Saved data entries
Lemma CreateTemp_ok tries fw ws w r w' : fw ∈ ws -> CreateTemp tries (fw_name fw) w = (r, w') ->
  shows ws w w' /\ calm w w' /\ forall tmp, r = Ok tmp -> is_temp tmp = true /\ fs_files w' !! tmp = Some (mkFile "" mode_600).
Proof.
  intros Hin. assert (Hstay : forall w, shows ws w (fs_reach (fs_files w) w) /\ calm w (fs_reach (fs_files w) w)).
  { intros w0. split; [apply shows_reach, appears_refl|done]. }
  revert w. induction tries as [|tries IH]; intros w; cbn [CreateTemp]; set (tmp := temp_name _ _).
  all: assert (Ht : is_temp tmp = true) by done; destruct (Hstay w) as [Hs Hc].
  all: destruct (os_fails _); [intros; simplify_eq; done|].
  all: destruct (fs_files w !! tmp) eqn:Ef.
  2, 4: intros [= <- <-]; split_and!; [apply shows_reach, (appears_tmp _ _ _ _ fw); auto using part_empty|
         intros n Hn; cbn; rewrite lookup_insert_ne by congruence; done|intros ? [= <-]; cbn; rewrite lookup_insert_eq; done].
  - intros; simplify_eq. done.
  - intros (Hs' & Hc' & Ho)%IH. split_and!; [by eapply shows_trans|by eapply calm_trans|done].
Qed.
Lemma sys_tmp ws fw tmp (g gf : nat -> File -> File) w f r w' :
  is_temp tmp = true -> fw ∈ ws -> fs_files w !! tmp = Some f ->
  (forall n, part_of (fl_data (g n f)) (fw_data fw) /\ (fl_mode (g n f) = mode_600 \/ fl_mode (g n f) = fw_mode fw)) ->
  (forall n, part_of (fl_data (gf n f)) (fw_data fw) /\ (fl_mode (gf n f) = mode_600 \/ fl_mode (gf n f) = fw_mode fw)) ->
  sys (fun n => alter (g n) tmp) (fun n => alter (gf n) tmp) w = (r, w') ->
  shows ws w w' /\ calm w w' /\ (r = Ok tt -> fs_files w' !! tmp = Some (g (fs_n w) f)).
Proof.
  intros Ht Hin Hf Hg Hgf Hs.
  assert (Ha : forall h : File -> File, alter h tmp (fs_files w) = <[tmp := h f]> (fs_files w)).
  { intros h. apply map_eq. intros n. destruct (decide (n = tmp)) as [->|Hn]; [by rewrite lookup_alter_eq, Hf, lookup_insert_eq|].
    by rewrite lookup_alter_ne, lookup_insert_ne. }
  split_and!.
  - eapply sys_shows; [exact Hs|cbn; rewrite Ha..]; eapply appears_tmp; naive_solver.
  - intros n Hn. unfold sys in Hs. case_match; simplify_eq; cbn; rewrite Ha, lookup_insert_ne by congruence; done.
  - intros ->. unfold sys in Hs. case_match; simplify_eq. cbn. by rewrite Ha, lookup_insert_eq.
Qed.
(** The outcome of writing one file: what readers saw, and that the file is the new
    one exactly when no error is returned; the others are as they were. *)
Definition written (ws : list FileWrite) (fw : FileWrite) (w : FsW) (r : res unit) (w' : FsW) : Prop :=
  shows ws w w'
  /\ forall name, is_temp name = false ->
       fs_files w' !! name = if is_ok r && (name =s fw_name fw) then Some (mkFile (fw_data fw) (fw_mode fw)) else fs_files w !! name.
Lemma written_calm ws fw w e w' : shows ws w w' -> calm w w' -> written ws fw w (Err e) w'.
Proof. intros Hs Hc. split; [done|]. intros name Ht. by apply Hc. Qed.
Lemma written_before ws fw w w1 r w' : shows ws w w1 -> calm w w1 -> written ws fw w1 r w' -> written ws fw w r w'.
Proof.
  intros Hs Hc [Hs' Hw]. split; [by eapply shows_trans|]. intros name Ht. rewrite Hw by done. case_match; [done|by apply Hc].
Qed.
Lemma sys_opaque ok failed w r w' : sys ok failed w = (r, w') -> r = Ok tt \/ r = Err (Opaque "os").
Proof. unfold sys. case_match; intros; simplify_eq; auto. Qed.
(** An error of a call ends the sequence. *)
Lemma sys_bind {B} ok failed (k : unit -> ST FsW B) w r w' : st_bind (sys ok failed) k w = (r, w') ->
  (exists w1, sys ok failed w = (Ok tt, w1) /\ k tt w1 = (r, w')) \/ (exists e, r = Err e /\ sys ok failed w = (Err e, w')).
Proof.
  unfold st_bind. destruct (sys ok failed w) as [[[]|e] w1] eqn:Es; intros Hr; [left; eauto|right]. simplify_eq. eauto.
Qed.
Lemma fill_written ws fw tmp w r w' : is_temp (fw_name fw) = false -> is_temp tmp = true -> fw ∈ ws ->
  fs_files w !! tmp = Some (mkFile "" mode_600) -> fill_and_rename fw tmp w = (r, w') -> written ws fw w r w'.
Proof.
  intros Hn Ht Hin Hf. unfold fill_and_rename. intros [(w1 & H1 & Hr)|(e & -> & H1)]%sys_bind;
    (apply (sys_tmp ws fw tmp (fun _ f => mkFile (fw_data fw) (fl_mode f))
              (fun n f => mkFile (String.substring 0 (os_partial n) (fw_data fw)) (fl_mode f)) w (mkFile "" mode_600)) in H1
       as (Hs1 & Hc1 & Hf1); [|done|done|done|cbn; eauto using part_whole|cbn; intros n; split; [by exists (os_partial n)|auto]]);
    [|by apply written_calm].
  eapply written_before; [exact Hs1|exact Hc1|]. specialize (Hf1 eq_refl). cbn in Hf1.
  apply sys_bind in Hr as [(w2 & H2 & Hr)|(e & -> & H2)].
  2: { unfold sys in H2. case_match; [|done]. simplify_eq. apply written_calm; [apply shows_reach, appears_refl|done]. }
  assert (H2' := H2). unfold sys in H2'. case_match; [done|]. simplify_eq.
  set (w2 := fs_reach _ w1) in *.
  assert (Hf2 : fs_files w2 !! tmp = Some (mkFile (fw_data fw) (fw_mode fw))) by (cbn; unfold set_mode; by rewrite lookup_alter_eq, Hf1).
  assert (Hs2 : shows ws w1 w2 /\ calm w1 w2).
  { split.
    - apply shows_reach. unfold set_mode.
      replace (alter _ tmp _) with (<[tmp := mkFile (fw_data fw) (fw_mode fw)]> (fs_files w1)).
      + apply (appears_tmp _ _ _ _ fw); cbn; auto using part_whole.
      + apply map_eq. intros n. destruct (decide (n = tmp)) as [->|]; [by rewrite lookup_alter_eq, Hf1, lookup_insert_eq|].
        by rewrite lookup_alter_ne, lookup_insert_ne.
    - intros n Hn'. cbn. unfold set_mode. by rewrite lookup_alter_ne by congruence. }
  destruct Hs2 as [Hs2 Hc2]. eapply written_before; [exact Hs2|exact Hc2|]. clearbody w2. clear H2.
  apply sys_bind in Hr as [(w3 & [Hs3 He3]%(sys_unchanged ws) & Hr)|(e & -> & [Hs3 He3]%(sys_unchanged ws))];
    [|by apply written_calm; [|apply calm_same]].
  eapply written_before; [exact Hs3|by apply calm_same|].
  apply sys_bind in Hr as [(w4 & [Hs4 He4]%(sys_unchanged ws) & Hr)|(e & -> & [Hs4 He4]%(sys_unchanged ws))];
    [|by apply written_calm; [|apply calm_same]].
  eapply written_before; [exact Hs4|by apply calm_same|]. rewrite <- He3, <- He4 in Hf2.
  unfold sys in Hr. case_match; simplify_eq; [apply written_calm; [apply shows_reach, appears_refl|done]|].
  split; [apply shows_reach, appears_rename; done|]. intros name Hnt. cbn. unfold rename. rewrite Hf2.
  destruct (name =s fw_name fw) eqn:En; bools; [subst; by rewrite lookup_insert_eq|].
  by rewrite lookup_insert_ne, lookup_delete_ne by congruence.
Qed.
Lemma atomicWrite_written ws fw w r w' : is_temp (fw_name fw) = false -> fw ∈ ws -> atomicWrite fw w = (r, w') -> written ws fw w r w'.
Proof.
  intros Hn Hin. unfold atomicWrite. destruct (CreateTemp _ _ w) as [[tmp|e] w1] eqn:Ec;
    apply (CreateTemp_ok _ _ ws) in Ec as (Hs & Hc & Ho); try done; [|intros; simplify_eq; by apply written_calm].
  destruct (Ho _ eq_refl) as [Ht Hf].
  destruct (fill_and_rename fw tmp w1) as [r' w2] eqn:Ef. apply (fill_written ws) in Ef as [Hs2 Hw2]; [|done..].
  destruct (sys _ _ w2) as [u w3] eqn:Er. cbn [snd]. intros; simplify_eq. eapply written_before; [exact Hs|exact Hc|].
  assert (Hend : shows ws w2 w' /\ calm w2 w').
  { split; [eapply sys_shows; [exact Er|by apply appears_delete|apply appears_refl]|].
    intros n Hnt. unfold sys in Er. case_match; simplify_eq; cbn; [done|by rewrite lookup_delete_ne by congruence]. }
  destruct Hend as [Hs3 Hc3]. split; [by eapply shows_trans|]. intros name Hnt. rewrite Hc3 by done. by apply Hw2.
Qed.
Lemma write_all_shows ws l w r w' : proper l -> l ⊆ ws -> NoDup (fw_name <$> l) -> write_all l w = (r, w') ->
  shows ws w w' /\ (forall name, is_temp name = false -> name ∉ (fw_name <$> l) -> fs_files w' !! name = fs_files w !! name)
  /\ (r = Ok tt -> Forall (fun fw => fs_files w' !! fw_name fw = Some (mkFile (fw_data fw) (fw_mode fw))) l).
Proof.
  revert w r w'. induction l as [|fw l IH]; intros w r w' Hp Hsub Hnd; cbn [write_all].
  { intros Hr. cbv in Hr. simplify_eq. split_and!; [apply shows_refl|done|by constructor]. }
  apply Forall_cons in Hp as [Ht Hp]. apply NoDup_cons in Hnd as [Hni Hnd].
  unfold st_bind. destruct (atomicWrite fw w) as [r1 w1] eqn:E1. apply (atomicWrite_written ws) in E1 as [Hs1 Hw1]; [|done|set_solver].
  assert (Hf1 : forall name, is_temp name = false -> name <> fw_name fw -> fs_files w1 !! name = fs_files w !! name).
  { intros name Hn Hne. rewrite Hw1 by done. rewrite (proj2 (str_eqb_neq _ _) Hne). by rewrite andb_false_r. }
  destruct r1 as [[]|e]; [|intros; simplify_eq; split_and!; [done|set_solver|done]].
  intros (Hs2 & Hf2 & Ho)%IH; [|done|set_solver|done]. split_and!; [by eapply shows_trans| |].
  - intros name Hn Hni'. rewrite Hf2, Hf1 by set_solver. done.
  - intros Hr. constructor; [|by apply Ho]. rewrite Hf2 by done. rewrite Hw1 by done. cbn. by rewrite str_eqb_refl.
Qed.
Lemma bundle_writes_proper b : proper (bundle_writes b) /\ NoDup (fw_name <$> bundle_writes b).
Proof.
  unfold bundle_writes, proper. split.
  - apply Forall_forall. intros fw [Hin _]%list_elem_of_In%filter_In. apply list_elem_of_In in Hin.
    destruct (cl_KeyPEM b <>s ""); set_solver.
  - destruct (cl_KeyPEM b <>s ""); cbn; repeat case_match; cbn; by apply (bool_decide_unpack _).
Qed.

[What you are asked to do] Of the entries listed above, reproduce only the lines starting at the line containing "Definition written (ws" and ending at the line containing "(fun n f =>". Include both, exactly as they stand.

[Task response]
Definition written (ws : list FileWrite) (fw : FileWrite) (w : FsW) (r : res unit) (w' : FsW) : Prop :=
  shows ws w w'
  /\ forall name, is_temp name = false ->
       fs_files w' !! name = if is_ok r && (name =s fw_name fw) then Some (mkFile (fw_data fw) (fw_mode fw)) else fs_files w !! name.
Lemma written_calm ws fw w e w' : shows ws w w' -> calm w w' -> written ws fw w (Err e) w'.
Proof. intros Hs Hc. split; [done|]. intros name Ht. by apply Hc. Qed.
Lemma written_before ws fw w w1 r w' : shows ws w w1 -> calm w w1 -> written ws fw w1 r w' -> written ws fw w r w'.
Proof.
  intros Hs Hc [Hs' Hw]. split; [by eapply shows_trans|]. intros name Ht. rewrite Hw by done. case_match; [done|by apply Hc].
Qed.
Lemma sys_opaque ok failed w r w' : sys ok failed w = (r, w') -> r = Ok tt \/ r = Err (Opaque "os").
Proof. unfold sys. case_match; intros; simplify_eq; auto. Qed.
(** An error of a call ends the sequence. *)
Lemma sys_bind {B} ok failed (k : unit -> ST FsW B) w r w' : st_bind (sys ok failed) k w = (r, w') ->
  (exists w1, sys ok failed w = (Ok tt, w1) /\ k tt w1 = (r, w')) \/ (exists e, r = Err e /\ sys ok failed w = (Err e, w')).
Proof.
  unfold st_bind. destruct (sys ok failed w) as [[[]|e] w1] eqn:Es; intros Hr; [left; eauto|right]. simplify_eq. eauto.
Qed.
Lemma fill_written ws fw tmp w r w' : is_temp (fw_name fw) = false -> is_temp tmp = true -> fw ∈ ws ->
  fs_files w !! tmp = Some (mkFile "" mode_600) -> fill_and_rename fw tmp w = (r, w') -> written ws fw w r w'.
Proof.
  intros Hn Ht Hin Hf. unfold fill_and_rename. intros [(w1 & H1 & Hr)|(e & -> & H1)]%sys_bind;
    (apply (sys_tmp ws fw tmp (fun _ f => mkFile (fw_data fw) (fl_mode f))
              (fun n f => mkFile (String.substring 0 (os_partial n) (fw_data fw)) (fl_mode f)) w (mkFile "" mode_600)) in H1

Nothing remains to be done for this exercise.